Über die Betonung von Centaurea hatte ich länger nachgedacht, wusste auch, dass der botanische Name Centauréa (mit langem e) betont wird. Andererseits gibt es neben dem lateinischen centauréum auch centaúrium, analog zu den griechischen Ursprungsformen kentaúreion und kentaúrion, wobei kentaúreion im Lateinischen laut- und akzentgeschichtlich zu centauré:um wird. Diese Form hat sich schließlich (auch in der Femininform auf -a) durchgesetzt.
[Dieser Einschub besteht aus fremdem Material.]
Lemma read_message_loop_trace (rk : bytes) (rn : Z) (fuel : nat) :
  forall (buf : bytes) (w w' : world) (msg : bytes),
  read_message_loop fuel rk rn buf w = Returns msg w' ->
  exists k, (1 <= k)%nat
    /\ aead_log w' = aead_log w ++ repeat (Decrypt rk rn) k ++ [Decrypt rk (rn + 1)]
    /\ writer w' = writer w.
Proof.
  induction fuel as [| fuel IH]; intros buf w w' msg H; [discriminate |].
  destruct (reader_read_total (2 ^ 10) w) as (chunk & w1 & Hread & Hw & Hlog).
  rewrite (read_message_loop_turn fuel rk rn buf chunk w w1 Hread) in H.
  cbv zeta in H.
  destruct (aead_decrypt rk rn [] (firstn 18 (buf ++ chunk))) as [l | e];
    [| discriminate].
  destruct (len (buf ++ chunk) <? 18 + decode l + 16).
  - apply IH in H. destruct H as (k & Hk & Hl & Hwr).
    exists (S k). split; [lia |]. split.
    + rewrite Hl. unfold with_log. cbn [aead_log repeat]. rewrite Hlog.
      rewrite <- !app_assoc. reflexivity.
    + rewrite Hwr. unfold with_log. cbn [writer]. assumption.
  - apply lift_Returns in H. destruct H as [_ ->].
    exists 1%nat. split; [lia |]. unfold with_log. cbn [aead_log writer repeat].
    rewrite Hlog, <- !app_assoc. split; [reflexivity | assumption].
Qed.

Lemma traced_encrypt_Returns (k : bytes) (n : Z) (ad data c : bytes) (w w' : world) :
  traced_encrypt k n ad data w = Returns c w' ->
  aead_encrypt k n ad data = Ok c /\ w' = with_log w [Encrypt k n].
Proof.
  unfold traced_encrypt, bind, log_use. intros H.
  apply lift_Returns in H. destruct H as [H ->]. split; [assumption | reflexivity].
Qed.

Lemma send_message_trace (msg sk : bytes) (sn : Z) (w w' : world) :
  send_message msg sk sn w = Returns tt w' ->
  aead_log w' = aead_log w ++ [Encrypt sk sn; Encrypt sk (sn + 1)]
  /\ reader w' = reader w
  /\ exists l lc c,
       encode (len msg) 2 = Ok l
       /\ aead_encrypt sk sn [] l = Ok lc
       /\ aead_encrypt sk (sn + 1) [] msg = Ok c
       /\ writer w' = writer w ++ [lc ++ c].
Proof.
  unfold send_message. intros H.
  apply bind_Returns in H. destruct H as (l & w1 & Hl & H).
  apply lift_Returns in Hl. destruct Hl as [Hl ->].
  apply bind_Returns in H. destruct H as (lc & w2 & Hlc & H).
  apply traced_encrypt_Returns in Hlc. destruct Hlc as [Hlc ->].
  apply bind_Returns in H. destruct H as (c & w3 & Hc & H).
  apply traced_encrypt_Returns in Hc. destruct Hc as [Hc ->].
  apply bind_Returns in H. destruct H as (? & w4 & Ha & H).
  apply lift_Returns in Ha. destruct Ha as [_ ->].
  apply bind_Returns in H. destruct H as (? & w5 & Hb & H).
  apply lift_Returns in Hb. destruct Hb as [_ ->].
  unfold writer_write in H. injection H as <-.
  unfold with_log. cbn [reader writer aead_log]. rewrite <- app_assoc.
  split; [reflexivity |]. split; [reflexivity |].
  exists l, lc, c. auto.
Qed.






(** ** [main_loop] *)

Section MainLoop.
Context {EC : Curve}.




(** C6, as amended: after writing Act 1 the initiator makes one read of
    at most 1024 bytes; when the chunk that read delivers is not exactly 50
    bytes long or its first byte is not 0x00, [main_loop] fails at that
    point with the error of a failed [assert], whatever the curve
    operations and the decryption of Act 2 would have given: nothing but
    the Act 1 message has been written, and the chunk is gone from the
    stream. *)
Theorem act2_reply_is_checked_before_any_act2_work
    (my_privkey pubkey : bytes) (w w1 : world) (msg : bytes) (hs1 : HandshakeState)
    (rspns : bytes) :
  act1_initiator_message (HandshakeState_init pubkey) my_privkey = Ok (msg, hs1) ->
  reader_read (2 ^ 10) (mkWorld (reader w) (writer w ++ [msg]) (aead_log w))
    = Returns rspns w1 ->
  length rspns <> 50%nat \/ nth 0 rspns 0 <> 0 ->
  main_loop_handshake my_privkey pubkey w = Raises AssertionError w1
  /\ (forall fuel, main_loop fuel my_privkey pubkey w = Raises AssertionError w1)
  /\ writer w1 = writer w ++ [msg]
  /\ aead_log w1 = aead_log w.
Proof.
  intros Hact1 Hread Hbad.
  assert (Hh : main_loop_handshake my_privkey pubkey w = Raises AssertionError w1).
  { unfold main_loop_handshake. cbv zeta.
    unfold bind at 1. unfold lift at 1. rewrite Hact1. cbv beta iota.
    unfold bind at 1. unfold writer_write at 1. cbv beta iota.
    unfold bind at 1. rewrite Hread.
    unfold bind at 1. unfold lift at 1. unfold assert_ at 1.
    destruct (Nat.eqb_spec (length rspns) 50) as [Hl | Hl]; [| reflexivity].
    unfold bind at 1. unfold lift at 1. unfold assert_ at 1.
    destruct (ChaCha20Poly1305.bytes_eqb [nth 0 rspns 0] handshake_version) eqn:Ev;
      [| reflexivity].
    apply bytes_eqb_eq in Ev. injection Ev as Ev.
    destruct Hbad; contradiction. }
  split; [exact Hh |].
  split; [intros fuel; unfold main_loop, bind; rewrite Hh; reflexivity |].
  destruct (reader_read_total (2 ^ 10)
              (mkWorld (reader w) (writer w ++ [msg]) (aead_log w)))
    as (chunk & wr & Hread' & Hwr & Hlg).
  rewrite Hread in Hread'. injection Hread' as <- <-.
  split; assumption.
Qed.
Lemma selectPreferredDay_empty day (s : State W) :
  exists b s1, bot.selectPreferredDay config day [] s = (Ok b, s1) /\
               exists l, log s1 = log s ++ l.
Proof.
  unfold bot.selectPreferredDay.
  destruct (truthy day).
  - erewrite bind_ok by reflexivity.
    match goal with |- context [bind (bot.preferredDayIsActive day) _ ?st] =>
      destruct (active_any day st) as [b [s1 [E [_ [_ [l L]]]]]]
    end.
    erewrite bind_ok by exact E.
    destruct b; cbn [negb].
    + exists true, s1. split; [reflexivity |]. eexists. rewrite L. cbn [log addLog].
      rewrite <- app_assoc. reflexivity.
    + erewrite bind_ok by reflexivity. erewrite bind_ok by reflexivity.
      eexists _, _. split; [reflexivity |]. eexists. cbn [log addLog]. rewrite L.
      cbn [log addLog]. rewrite <- !app_assoc. reflexivity.
  - exists false, s. split; [reflexivity |]. exists []. rewrite app_nil_r. reflexivity.
Qed.

Lemma bind_assoc A C D (m : M W A) (f : A -> M W C) (g : C -> M W D) s :
  bind (bind m f) g s = bind m (fun x => bind (f x) g) s.
Proof. unfold bind. destruct (m s) as [[a | e |] s']; reflexivity. Qed.

Section NoDate.
Hypothesis Hnone :
  forall w : W,
    querySelectorAll w dateButtonSelector = [] /\
    querySelectorAll w altDateButtonSelector = [].

Lemma collectDateButtons_none (s : State W) :
  exists s', bot.collectDateButtons s = (Ok [], s') /\
             exists l, log s' = log s ++ noDatesFound :: l.
Proof.
  unfold bot.collectDateButtons.
  erewrite bind_ok by reflexivity.
  change "#scheduler_12196 .dateMain button.date" with dateButtonSelector.
  rewrite (proj1 (Hnone (world s))). cbn [length Nat.eqb].
  erewrite bind_ok.
  2:{ erewrite bind_ok by reflexivity. erewrite bind_ok by reflexivity.
      cbn [world addLog]. change "#scheduler_12196 button.date" with altDateButtonSelector.
      rewrite (proj2 (Hnone (world s))). reflexivity. }
  cbn [length Nat.eqb].
  rewrite bind_assoc. erewrite bind_ok by reflexivity.
  match goal with |- context [bind (bot.debugScreenshot ?n) _ ?st] =>
    destruct (debugScreenshot_run n st) as [s1 [E1 [l1 L1]]]
  end.
  erewrite bind_ok by exact E1.
  erewrite bind_ok by reflexivity.
  eexists. split; [reflexivity |].
  eexists. cbn [log addLog]. rewrite L1. cbn [log addLog].
  rewrite <- !app_assoc. reflexivity.
Qed.

Lemma selectPreferredDate_empty (s : State W) :
  exists b s', bot.selectPreferredDate config s = (Ok b, s') /\
               exists l, log s' = log s ++ l /\ In noDatesFound l.
Proof.
  unfold bot.selectPreferredDate.
  destruct (resolvePreferredDay_run s) as [e E].
  erewrite bind_ok by exact E.
  destruct (collectDateButtons_none (addLog e s)) as [s1 [E1 [l1 L1]]].
  erewrite bind_ok by exact E1.
  destruct (selectPreferredDay_empty (preferredDay config) s1) as [b [s2 [E2 [l2 L2]]]].
  erewrite bind_ok by exact E2.
  destruct b; cbn [negb].
  - eexists _, _. split; [reflexivity |].
    eexists. split.
    + rewrite L2, L1. cbn [log addLog]. rewrite <- !app_assoc. reflexivity.
    + apply in_or_app. right. apply in_or_app. left. left. reflexivity.
  - erewrite bind_ok by reflexivity.
    eexists _, _. split; [reflexivity |].
    eexists. split.
    + cbn [log addLog]. rewrite L2, L1. cbn [log addLog]. rewrite <- !app_assoc. reflexivity.
    + apply in_or_app. right. apply in_or_app. left. left. reflexivity.
Qed.

Lemma selectFirstAvailableDate_none (s : State W) dateSelected :
  exists e, bot.selectFirstAvailableDate dateSelected s = (Ok dateSelected, addLog e s).
Proof.
  unfold bot.selectFirstAvailableDate.
  erewrite bind_ok by reflexivity.
  erewrite bind_ok by reflexivity.
  cbn [world addLog].
  change "#scheduler_12196 .dateMain button.date" with dateButtonSelector.
  rewrite (proj1 (Hnone (world s))). cbn [head].
  erewrite bind_ok by reflexivity.
  cbn [world addLog].
  change "#scheduler_12196 button.date" with altDateButtonSelector.
  rewrite (proj2 (Hnone (world s))). cbn [head].
  eexists. reflexivity.
Qed.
Ich bin inzwischen ganz deiner Meinung, dass man dabei auch bleiben sollte und übernehme daher gerne deinen Vorschlag "Doch Centaurea darf...".

Zu Estland: Ich habe als Nebenfach Finno-Ugristik studiert und habe seit meiner Jugend eine besondere Affinität zu Finnland (und Estland). Insofern bedurfte es in Sachen rukkilill für mich keiner besonderen Recherche. Das kleine Estland hat, wie die anderen baltischen Länder, im Laufe der Geschichte viel Schlimmes über sich ergehen lassen müssen, daher das Attribut "tapfer". Das Adverbial "still" dürfte sich dann von selbst erklären.

LG Francesco

(Korrigierte Fassung - danke an ZaunköniG)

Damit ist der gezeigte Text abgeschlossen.